The limited number of visits between Plaintiff and Dr. Al-Botros, and the fact that they occurred after Plaintiff had applied for disability benefits, call into question whether Dr. Al-Botros was a treating physician within the meaning of the SSA's regulations. See 20 C.F.R. §§ 416.902, .917(c)(2). Further, aside from Dr. Al-Botros' GAF assessment, Plaintiff does not point to—and the record does not reflect—any opinion by Dr. Al-Botros that the ALJ rejected and therefore was obligated to discuss. See Pl.'s Br. at 3-5; R. 350-55. Dr. Al-Botros' diagnosis of mood disorder and unspecified psychotic disorder are consistent with the ALJ's finding of a severe impairment of dysthymic disorder and generalized anxiety disorder. The ALJ thoroughly analyzed the evidence of the symptoms and functional limitations Plaintiff experiences as a result of her mental condition. R. 25-36. Dr. Al-Botros' treatment notes—with the arguable exception of the referenced GAF score, discussed below—do not reflect any findings of specific symptoms or limitations. Thus, the ALJ was not obligated to expressly discuss and assign any weight to any statements reflected in such notes, even assuming Dr. Al-Botros was a treating physician. See R. 350-55; 20 C.F.R. § 416.927(a)(2) ("Medical opinions are statements from physicians and psychologists or other acceptable medical sources that reflect judgments about the nature and severity of your impairment(s), including your symptoms, diagnosis and prognosis, what you can still do despite impairment(s), and your physical or mental restrictions."); SSR 96-2p, 1996 WL 374188 (July 2, 1996).

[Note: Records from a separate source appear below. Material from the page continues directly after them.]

(** *** Draining *)

Lemma substring_middle a b c :
  String.substring (String.length a) (String.length b) (a +:+ b +:+ c) = b.
Proof using Type.
  assert (Hb : forall b c, String.substring 0 (String.length b) (String.append b c) = b).
  { clear. intros b c. induction b as [|y b IH]; simpl; [by destruct c|]. by rewrite IH. }
  induction a as [|x a IH]; [exact (Hb b c)|exact IH].
Qed.

Lemma contains_middle pat a b : pat <> "" -> contains pat (a +:+ pat +:+ b) = true.
Proof using Type.
  intros Hp. unfold contains. destruct (String.index 0 pat (a +:+ pat +:+ b)) eqn:E; [done|].
  exfalso. apply (String.index_correct3 0 (String.length a)) in E; [|done|lia].
  by rewrite substring_middle in E.
Qed.

(** The row a request asks for. *)
Definition request_entry (line : text) : option dict :=
  match loads line with
  | Ok (JObj req) =>
      if py_bool (py_or (dict_get "send_id" req) JNull) && py_bool (py_or (dict_get "opened_ts_utc" req) JNull)
      then
        match request_deadline req with
        | Ok dl =>
            match send_entry (text_or req "send_id" "") (text_or req "from_agent" "unknown")
                    (text_or req "owner_agent" "unknown") (text_or req "action" "task handoff")
                    (text_or req "opened_ts_utc" "") (text_or req "expected_artifact" "") dl with
            | Ok d => match validate_entry (JObj d) with Ok d' => Some d' | Err _ => None end
            | Err _ => None
            end
        | Err _ => None
        end
      else None
  | _ => None
  end.
Definition handle : text -> files -> request_outcome * files := handle_request environ canonical fault.
Definition row_id (d : dict) : string := match dict_get "handoff_id" d with Some v => py_str v | None => "" end.
(** What each event adds to the sounds played and to the listeners of the
    game area. *)
Lemma step_played w e :
  (∃ extra, played (step w e) = played w ++ extra
     ∧ (sounds "gameStart" (step w e) + areaListeners (page w)
        = sounds "gameStart" w + areaListeners (page (step w e)))%nat)
  ∧ ((∃ dropId i d, e = DropGesture dropId ∧ collectOutcome dropId w = Collected i d
        ∧ played (step w e) = played w ++ ["collect"])
     ∨ ((∀ dropId i d, e = DropGesture dropId → collectOutcome dropId w ≠ Collected i d)
        ∧ sounds "collect" (step w e) = sounds "collect" w)).
Proof.
  assert (∀ w', played w' = played w → areaListeners (page w') = areaListeners (page w) →
    ∃ extra, played w' = played w ++ extra
      ∧ (sounds "gameStart" w' + areaListeners (page w)
         = sounds "gameStart" w + areaListeners (page w'))%nat) as Hsame.
  { intros w' Hp Ha. exists []. unfold sounds. rewrite Hp, Ha, app_nil_r. done. }
  assert (∀ w0, played w0 = played w → areaListeners (page w0) = areaListeners (page w) →
    (∃ extra, played (after (startGame w0)) = played w ++ extra
       ∧ (sounds "gameStart" (after (startGame w0)) + areaListeners (page w)
          = sounds "gameStart" w + areaListeners (page (after (startGame w0))))%nat)
    ∧ sounds "collect" (after (startGame w0)) = sounds "collect" w) as Hstart.
  { intros w0 Hp Ha. destruct (isPlaying (game w0)) eqn:Hplaying.
    - unfold startGame. rewrite Hplaying. simpl. split; [now apply Hsame|].
      unfold sounds. now rewrite Hp.
    - destruct (startGame_played w0 Hplaying) as [Hp' Ha'].
      unfold sounds. rewrite Hp', Ha', Hp, Ha, !filter_app, !length_app. simpl.
      split; [|lia]. exists ["gameStart"]. split; [done|]. simpl. lia. }
  destruct e as [| |value| | |onBackdrop| |dropId|h env|h]; unfold step; simpl.
  - (* ClickStart *)
    destruct (Hstart w eq_refl eq_refl) as [Hs Hc]. split; [exact Hs|]. right. done.
  - (* ClickPause *)
    assert (played (togglePause w) = played w
            ∧ areaListeners (page (togglePause w)) = areaListeners (page w)) as [Hp Ha].
    { unfold togglePause. destruct (isPlaying (game w)); simpl; [|done].
      destruct (isPaused (game w)); done. }
    split; [now apply Hsame|]. right. unfold sounds. now rewrite Hp.
  - (* ChangeSelect *)
    assert (played (after (updateDifficultyDisplay (withGame (set_difficulty value) w)))
            = played w
            ∧ areaListeners (page (after (updateDifficultyDisplay
                                            (withGame (set_difficulty value) w))))
              = areaListeners (page w)) as [Hp Ha].
    { unfold updateDifficultyDisplay. simpl. destruct (field _ _); done. }
    split; [now apply Hsame|]. right. unfold sounds. now rewrite Hp.
  - (* ClickPlayAgain *)
    destruct (Hstart (hideModal w) eq_refl eq_refl) as [Hs Hc].
    split; [exact Hs|]. right. done.
  - (* ClickChangeDifficulty *)
    split; [apply (Hsame (changeDifficulty w)); done|]. right. done.
  - (* ClickModal *)
    destruct onBackdrop; (split; [|right; done]);
      [apply (Hsame (hideModal w)); done|apply (Hsame w); done].
  - (* ClickGameArea *)
    destruct (iter_log_played (areaListeners (page w)) LogAreaClicked w) as [Hp Ha].
    split; [now apply Hsame|]. right. unfold sounds. now rewrite Hp.
  - (* DropGesture *)
    destruct (collectDrop_played dropId (log (LogDropClicked dropId) w)) as [Hp Ha].
    change (collectOutcome dropId (log (LogDropClicked dropId) w))
      with (collectOutcome dropId w) in Hp.
    simpl in Hp, Ha.
    destruct (collectOutcome dropId w) as [| |i d] eqn:Houtcome.
    + rewrite app_nil_r in Hp. split; [now apply Hsame|]. right.
      split; [intros ? ? ? [= <-]; congruence|]. unfold sounds. now rewrite Hp.
    + rewrite app_nil_r in Hp. split; [now apply Hsame|]. right.
      split; [intros ? ? ? [= <-]; congruence|]. unfold sounds. now rewrite Hp.
    + split; [|left; eauto 6].
      exists ["collect"]. split; [done|]. unfold sounds.
      rewrite Hp, Ha, filter_app, length_app. simpl. lia.
  - (* IntervalFires *)
    destruct (list_find _ _) as [[k [h' [cb delay]]]|];
      [|split; [now apply Hsame|right; done]].
    destruct (negb (isPaused (game w)) && isPlaying (game w)) eqn:Hguard;
      destruct cb; simpl; rewrite ?Hguard;
      try (split; [now apply Hsame|right; done]).
    + (* spawn *)
      assert (played (after (spawnDrop env w)) = played w
              ∧ areaListeners (page (after (spawnDrop env w))) = areaListeners (page w))
        as [Hp Ha] by (unfold spawnDrop; simpl; destruct (field _ _); done).
      split; [now apply Hsame|]. right. unfold sounds. now rewrite Hp.
    + (* loop *)
      destruct (checkWinCondition_played (updateDrops env w))
        as [(extra & Hp & Hover) Ha].
      rewrite updateDrops_spec in Hp, Ha. simpl in Hp, Ha.
      rewrite <- updateDrops_spec in Hp, Ha.
      assert (∀ soundName, soundName ≠ "gameOver" →
                filter (λ s, s = soundName) extra = []) as Hnone.
      { intros soundName Hne. clear Hp. induction Hover as [|s extra -> _ IH]; [done|].
        rewrite filter_cons_False by congruence. exact IH. }
      split; [|right; split; [done|]].
      * exists extra. split; [done|]. unfold sounds.
        rewrite Hp, Ha, filter_app, Hnone, app_nil_r by done. done.
      * unfold sounds. rewrite Hp, filter_app, Hnone, app_nil_r by done. done.
  - (* TimeoutFires *)
    destruct (list_find _ _) as [[k [h' [cb delay]]]|];
      [|split; [now apply Hsame|right; done]]. simpl.
    match goal with |- context [runTimeout cb ?x] =>
      assert (played (runTimeout cb x) = played w
              ∧ areaListeners (page (runTimeout cb x)) = areaListeners (page w))
        as [Hp Ha] end.
    { destruct cb as [dropElement dropId|message]; simpl; try done.
      unfold dropCleanup. destruct (attached _ _);
        destruct (list_find _ _) as [[i d]|]; done. }
    split; [now apply Hsame|]. right. unfold sounds. now rewrite Hp.
Qed.
(** X10.  The contract of the docstring: for a class name made of a
    prefix without underscore, then [_OT_], then a suffix in which [OT_]
    does not occur, the mangled name is the prefix and the suffix in lower
    case with a dot between them. *)
Theorem mangle_prefix_OT_suffix (prefix suffix : string) :
  str.contains "_" prefix = false ->
  str.contains "OT_" suffix = false ->
  naming.mangle_operator_name (prefix ++ "_OT_" ++ suffix)
  = Return (str.lower prefix ++ "." ++ str.lower suffix).
Proof.
  intros Hprefix Hsuffix. unfold naming.mangle_operator_name, str.split.
  cbn [mbind outcome_bind].
  assert (Hparts : str.parts "_" (prefix ++ "_OT_" ++ suffix)
                   = prefix :: "OT" :: str.parts "_" suffix).
  { rewrite (string_app_cons _ "OT_" suffix).
    rewrite parts_char_app by exact Hprefix. f_equal.
    rewrite ?string_app_cons, ?string_app_nil_l.
    do 2 (rewrite parts_step by reflexivity).
    rewrite parts_match; [reflexivity | discriminate | now destruct suffix]. }
  rewrite Hparts. rewrite bool_decide_true by (right; left).
  cbn [mbind outcome_bind List.hd]. do 3 f_equal.
  replace (prefix ++ "_OT_" ++ suffix) with ((prefix ++ "_") ++ "OT_" ++ suffix)
    by (now rewrite string_app_assoc).
  now rewrite last_parts_OT.
Qed.
(** * gatsby-plugin-typesense: the post-build reindexing hook

    A shallow embedding of [gatsby-node.js]: the value coercion
    [typeCastValue], the per-page extraction and submission
    [indexContentInTypesense], the synonym helpers [getExistingSynonyms] and
    [upsertSynonyms], and the orchestration [onPostBuild]; and of the page
    indexer of the earlier revision of that file.

    The search engine, the file system, the HTML parser and the build
    reporter are collaborators of the plugin.  The engine and the file system
    are an oracle that answers every request from the history of requests
    made so far; the HTML parser is a function from file contents to the
    marker elements it selects; the reporter is a log. *)

From Stdlib Require Import ZArith NArith Ascii String List Lia.
From Stdlib Require DecimalString DecimalN DecimalPos.
From stdpp Require Import base option list strings gmap fin_maps.

Local Open Scope string_scope.

(** ** JavaScript strings

    A string is a sequence of code units; the model keeps the code units
    0..255, which [ascii] enumerates.  On that range the white space of
    [String.prototype.trim] is TAB, LF, VT, FF, CR, SPACE and NBSP, and
    [toLowerCase] maps A-Z and the upper-case letters of Latin-1. *)

Module JsString.

Definition isWhiteSpace (c : ascii) : bool :=
  let n := N_of_ascii c in
  ((9 <=? n) && (n <=? 13) || (n =? 32) || (n =? 160))%N.

Fixpoint trimStart (s : string) : string :=
  match s with
  | String c r => if isWhiteSpace c then trimStart r else s
  | EmptyString => EmptyString
  end.
(** Step 3: the [Set] of root ids. *)
Definition addRoot (s : list Z) (contact : Contact) : list Z :=
  match linkPrecedence contact with
  | primary => set_add_num s (id contact)
  | secondary =>
      match linkedId contact with
      | Some l => if truthy_num (Some l) then set_add_num s l else s
      | None => s
      end
  end.

Definition rootIds (matchingContacts : list Contact) : list Z :=
  fold_left addRoot matchingContacts [].

Definition rootWhere (ids : list Z) (c : Contact) : bool :=
  includes_num ids (id c) && is_null (deletedAt c).

Definition linkedWhere (i : Z) (c : Contact) : bool :=
  col_num_is (linkedId c) i && is_null (deletedAt c).

(** The two [data] objects of step 3b: the first sets [linkPrecedence],
    [linkedId] and [updatedAt], the second [linkedId] only. *)
Definition demote (tp : Z) (now : Z) (c : Contact) : Contact :=
  mkContact (id c) (phoneNumber c) (email c) (Some tp) secondary
    (createdAt c) now (deletedAt c).

Definition relink (tp : Z) (c : Contact) : Contact :=
  mkContact (id c) (phoneNumber c) (email c) (Some tp) (linkPrecedence c)
    (createdAt c) (updatedAt c) (deletedAt c).

(** The body of [for (const p of toMerge)]. *)
Fixpoint mergeLoop (truePrimary : option Contact) (toMerge : list Contact)
  : Prisma unit :=
  match toMerge with
  | [] => ret tt
  | p :: rest =>
      tp <- idOf truePrimary ;;
      now <- newDate ;;
      update (id p) (demote tp now) ;;;
      tp' <- idOf truePrimary ;;
      updateMany (linkedWhere (id p)) (relink tp') ;;;
      mergeLoop truePrimary rest
  end.

(** [email && !allEmails.has(email)]. *)
Definition isNew (v : option string) (all : list string) : bool :=
  match v with
  | Some s => truthy_str v && negb (includes_str all s)
  | None => false
  end.

Definition identifyContact (email_ phoneNumber_ : option string)
  : Prisma ContactResponse :=
  matchingContacts <- findMany (matchWhere email_ phoneNumber_) ;;
  if Nat.eqb (length matchingContacts) 0 then
    newContact <- create email_ phoneNumber_ primary None ;;
    ret (buildResponse newContact [])
  else
    let primaryIds := rootIds matchingContacts in
    primaryContacts <- findManyOrderByCreatedAt (rootWhere primaryIds) ;;
    let truePrimary := nth_error primaryContacts 0 in
    (if Nat.ltb 1 (length primaryContacts)
     then mergeLoop truePrimary (skipn 1 primaryContacts)
     else ret tt) ;;;
    match truePrimary with
    | None => throw TypeError
    | Some truePrimary =>
        allSecondaries <- findMany (linkedWhere (id truePrimary)) ;;
        let allContacts := truePrimary :: allSecondaries in
        let allEmails := set_of_strs (truthy_values email allContacts) in
        let allPhones := set_of_strs (truthy_values phoneNumber allContacts) in
        let isNewEmail := isNew email_ allEmails in
        let isNewPhone := isNew phoneNumber_ allPhones in
        if isNewEmail || isNewPhone then
          newSecondary <- create email_ phoneNumber_ secondary
                            (Some (id truePrimary)) ;;
          ret (buildResponse truePrimary (allSecondaries ++ [newSecondary]))
        else
          ret (buildResponse truePrimary allSecondaries)
    end.

(** ** The route handler ([POST /identify]) *)

(** A field of the parsed JSON body ([req.body], an object) as the handler
    reads it: any JSON value, or [undefined] when the field is missing.
    The handler looks at two things only, whether the value is truthy and
    what [String] makes of it.  A number carries the text [String] gives
    for it and whether it is zero; of an object it matters only whether
    it has a property named [toString]. *)
#[local] Unset Elimination Schemes.
Inductive JsValue : Type :=
| JsUndefined
| JsNull
| JsBool (b : bool)
| JsNumber (isZero : bool) (shown : string)
| JsString (s : string)
| JsArray (elements : list JsValue)
| JsObject (ownToString : bool).
#[local] Set Elimination Schemes.

(** [!!v]: [undefined], [null], [false], zero and the empty string are
    falsy; every array and every object is truthy. *)
Definition truthy_js (v : JsValue) : bool :=
  match v with
  | JsUndefined | JsNull => false
  | JsBool b => b
  | JsNumber isZero _ => negb isZero
  | JsString s => negb (String.eqb s EmptyString)
  | JsArray _ | JsObject _ => true
  end.

(** [Array.prototype.join(",")]. *)
Fixpoint joinComma (l : list string) : string :=
  match l with
  | [] => EmptyString
  | [s] => s
  | s :: rest => (s ++ "," ++ joinComma rest)%string
  end.

(** [String(v)], or [None] when it throws a [TypeError].  An array is
    the join of its elements, [null] and [undefined] elements counting
    as empty, so [String([])] is the empty string.  An object parsed from
    JSON is ["[object Object]"], unless it has a property named
    [toString]: that property is no function, and the conversion
    throws. *)
Fixpoint toString (v : JsValue) : option string :=
  match v with
  | JsUndefined => Some "undefined"%string
  | JsNull => Some "null"%string
  | JsBool true => Some "true"%string
  | JsBool false => Some "false"%string
  | JsNumber _ shown => Some shown
  | JsString s => Some s
  | JsArray elements =>
      option_map joinComma
        ((fix each (l : list JsValue) : option (list string) :=
            match l with
            | [] => Some []
            | x :: l' =>
                match match x with
                      | JsUndefined | JsNull => Some EmptyString
                      | _ => toString x
                      end, each l' with
                | Some s, Some ss => Some (s :: ss)
                | _, _ => None
                end
            end) elements)
  | JsObject ownToString =>
      if ownToString then None else Some "[object Object]"%string
  end.

Record Body : Type := mkBody {
  body_email : JsValue;
  body_phoneNumber : JsValue
}.

Inductive HttpResponse : Type :=
| Status200 (contact : ContactResponse)
| Status400
| Status500.

(** [v ? String(v) : null]. *)
Definition stringOrNull (v : JsValue) : Outcome (option string) :=
  if truthy_js v
  then match toString v with
       | Some s => Ok (Some s)
       | None => Throw TypeError
       end
  else Ok None.

(** The arguments of [identifyContact] are computed inside the [try]:
    whatever is thrown, there or in the call, is answered with 500. *)
Definition identifyRouter (body : Body) (d : Db) : HttpResponse * Db :=
  if negb (truthy_js (body_email body))
     && negb (truthy_js (body_phoneNumber body))
  then (Status400, d)
  else
    match stringOrNull (body_email body),
          stringOrNull (body_phoneNumber body) with
    | Ok email_, Ok phoneNumber_ =>
        match identifyContact email_ phoneNumber_ d with
        | (Ok result, d') => (Status200 result, d')
        | (Throw _, d') => (Status500, d')
        end
    | _, _ => (Status500, d)
    end.

(** ** What one call reads and writes *)

(** Step 1's result set, and step 3's root records in fetch order. *)
Definition matching (e p : option string) (d : Db) : list Contact :=
  filter (matchWhere e p) (rows d).

Definition roots (e p : option string) (d : Db) : list Contact :=
  orderByCreatedAt (tieRank d)
    (filter (rootWhere (rootIds (matching e p d))) (rows d)).

(** The row [create] inserts. *)
Definition newRow (e p : option string) (lp : LinkPrecedence)
  (l : option Z) (d : Db) : Contact :=
  mkContact (nextId d) p e l lp (clock d) (clock d) None.

(** The two writes of one loop iteration, on the table. *)
Definition demoteStep (tp now : Z) (p : Contact) (rs : list Contact)
  : list Contact :=
  rewritten (fun c => id c =? id p) (demote tp now) rs.

Definition relinkStep (tp : Z) (p : Contact) (rs : list Contact)
  : list Contact :=
  rewritten (linkedWhere (id p)) (relink tp) rs.

Definition mergeStep (tp now : Z) (rs : list Contact) (p : Contact)
  : list Contact :=
  relinkStep tp p (demoteStep tp now p rs).

Definition mergeRows (tp now : Z) (ps : list Contact) (rs : list Contact)
  : list Contact :=
  fold_left (mergeStep tp now) ps rs.

Definition mergeCalls (ps : list Contact) : list StoreCall :=
  flat_map (fun _ : Contact => [Update; UpdateMany]) ps.

(** The table after step 3b and the secondaries step 4 fetches from it. *)
Definition merged (tp : Contact) (rest : list Contact) (d : Db)
  : list Contact :=
  mergeRows (id tp) (clock d) rest (rows d).

Definition fetchedSecondaries (tp : Contact) (rest : list Contact) (d : Db)
  : list Contact :=
  filter (linkedWhere (id tp)) (merged tp rest d).

(** Step 5's test on the fetched group. *)
Definition groupEmails (tp : Contact) (secs : list Contact) : list string :=
  set_of_strs (truthy_values email (tp :: secs)).

Definition groupPhones (tp : Contact) (secs : list Contact) : list string :=
  set_of_strs (truthy_values phoneNumber (tp :: secs)).

Definition hasNewInfo (e p : option string) (tp : Contact)
  (secs : list Contact) : bool :=
  isNew e (groupEmails tp secs) || isNew p (groupPhones tp secs).

(** The database with no outage planned. *)
Definition up (d : Db) : Db :=
  mkDb (rows d) (nextId d) (clock d) (calls d) None (tieRank d).

(** A computation whose completed runs do not depend on the outage
    plan. *)
Definition steady {A : Type} (m : Prisma A) : Prop :=
  forall d a d', m d = (Ok a, d') -> m (up d) = (Ok a, up d').

(** ** Vocabulary of the properties *)

(** A field of the body is absent when it is missing, [null], empty or
    another falsy value: the test [!v] of the route handler. *)
Definition absent (v : JsValue) : bool := negb (truthy_js v).

(** A field of which [String] makes a string. *)
Definition stringifies (v : JsValue) : bool :=
  match toString v with
  | Some _ => true
  | None => false
  end.


(** A stored column equal to a request value that is not [null]. *)
Definition col_eq (col v : option string) : bool :=
  match v with
  | Some s => col_str_is col s
  | None => false
  end.


(** The root id that step 3 reads off one matched record, if any. *)
Definition rootOf (m : Contact) : option Z :=
  match linkPrecedence m with
  | primary => Some (id m)
  | secondary => if truthy_num (linkedId m) then linkedId m else None
  end.

Definition live (c : Contact) : bool := is_null (deletedAt c).

(** A matched record that resolves to no root: a secondary whose
    [linkedId] is null (or zero), or names no non-deleted record. *)
Definition unresolved (d : Db) (m : Contact) : bool :=
  match linkPrecedence m with
  | primary => false
  | secondary =>
      negb (truthy_num (linkedId m))
      || negb (existsb (fun c => col_num_is (linkedId m) (id c) && live c)
                 (rows d))
  end.

(** A database that tells rows with equal [createdAt] apart by nothing:
    an ordered fetch returns them in the order of [rows]. *)
Definition byPlace : Contact -> Z := fun _ => 0.

(** Example tables.  [db_hill]: one primary and one secondary of it. *)
Definition db_hill : Db :=
  mkDb [ mkContact 1 (Some "123456"%string)
           (Some "lorraine@hillvalley.edu"%string) None primary 10 10 None;
         mkContact 2 (Some "123456"%string)
           (Some "mcfly@hillvalley.edu"%string) (Some 1) secondary 20 20
           None ]
       3 100 [] None byPlace.

(** [db_orphan]: a primary that was soft-deleted, and its secondary. *)
Definition db_orphan : Db :=
  mkDb [ mkContact 1 (Some "111"%string) (Some "doc@hillvalley.edu"%string)
           None primary 10 10 (Some 50);
         mkContact 2 (Some "222"%string) (Some "doc@hillvalley.edu"%string)
           (Some 1) secondary 20 20 None ]
       3 100 [] None byPlace.

(** The response lists in the specification's words: the column over the
    primary and then the secondaries in order, skipping absent values and
    values already listed. *)
Fixpoint skipSeen (seen : list string) (vals : list (option string))
  : list string :=
  match vals with
  | [] => []
  | v :: vs =>
      match v with
      | Some s =>
          if truthy_str v && negb (includes_str seen s)
          then s :: skipSeen (s :: seen) vs
          else skipSeen seen vs
      | None => skipSeen seen vs
      end
  end.

Definition listed (f : Contact -> option string) (prim : Contact)
  (secs : list Contact) : list string :=
  skipSeen [] (map f (prim :: secs)).

(** The group a call hands to [buildResponse]: the true primary and the
    secondaries in the order step 4's fetch returns them from the table
    the merge left, the secondary step 5 creates coming last. *)
Definition materialized (e p : option string) (d : Db)
  : option (Contact * list Contact) :=
  match matching e p d with
  | [] => Some (newRow e p primary None d, [])
  | _ :: _ =>
      match roots e p d with
      | [] => None
      | tp :: rest =>
          let secs := fetchedSecondaries tp rest d in
          Some (tp, if hasNewInfo e p tp secs
                    then secs ++ [newRow e p secondary (Some (id tp)) d]
                    else secs)
      end
  end.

The regulation defining "treating source" states in relevant part:

Generally, we will consider that you have an ongoing treatment relationship with an acceptable medical source when the medical evidence establishes that you see, or have seen, the source with a frequency consistent with accepted medical practice for the type of treatment and/or evaluation required for your medical condition(s). We may consider an acceptable medical source who has treated or evaluated you only a few times or only after long intervals (e.g., twice a year) to be your treating source if the nature and frequency of the treatment or evaluation is typical for your condition(s). We will not consider an acceptable medical source to be your treating source if your relationship with the source is not based on your medical need for treatment or evaluation, but solely on your need to obtain a report in support of your claim for disability.
20 C.F.R. § 416.902.

At the hearing, the ALJ asked Plaintiff's representative: "I saw a letter from a Dr. Adonis Al-Botros, which simply listed [Plaintiff's] mental impairments and the medications that she was taking. As far as I could tell, Dr. Al-Botros didn't comment one way or the other on your client's ability to do work-related activities, either physical or mental. Did I overlook something . . . ?" R. 73. Plaintiff's representative answered: "No." R. 73.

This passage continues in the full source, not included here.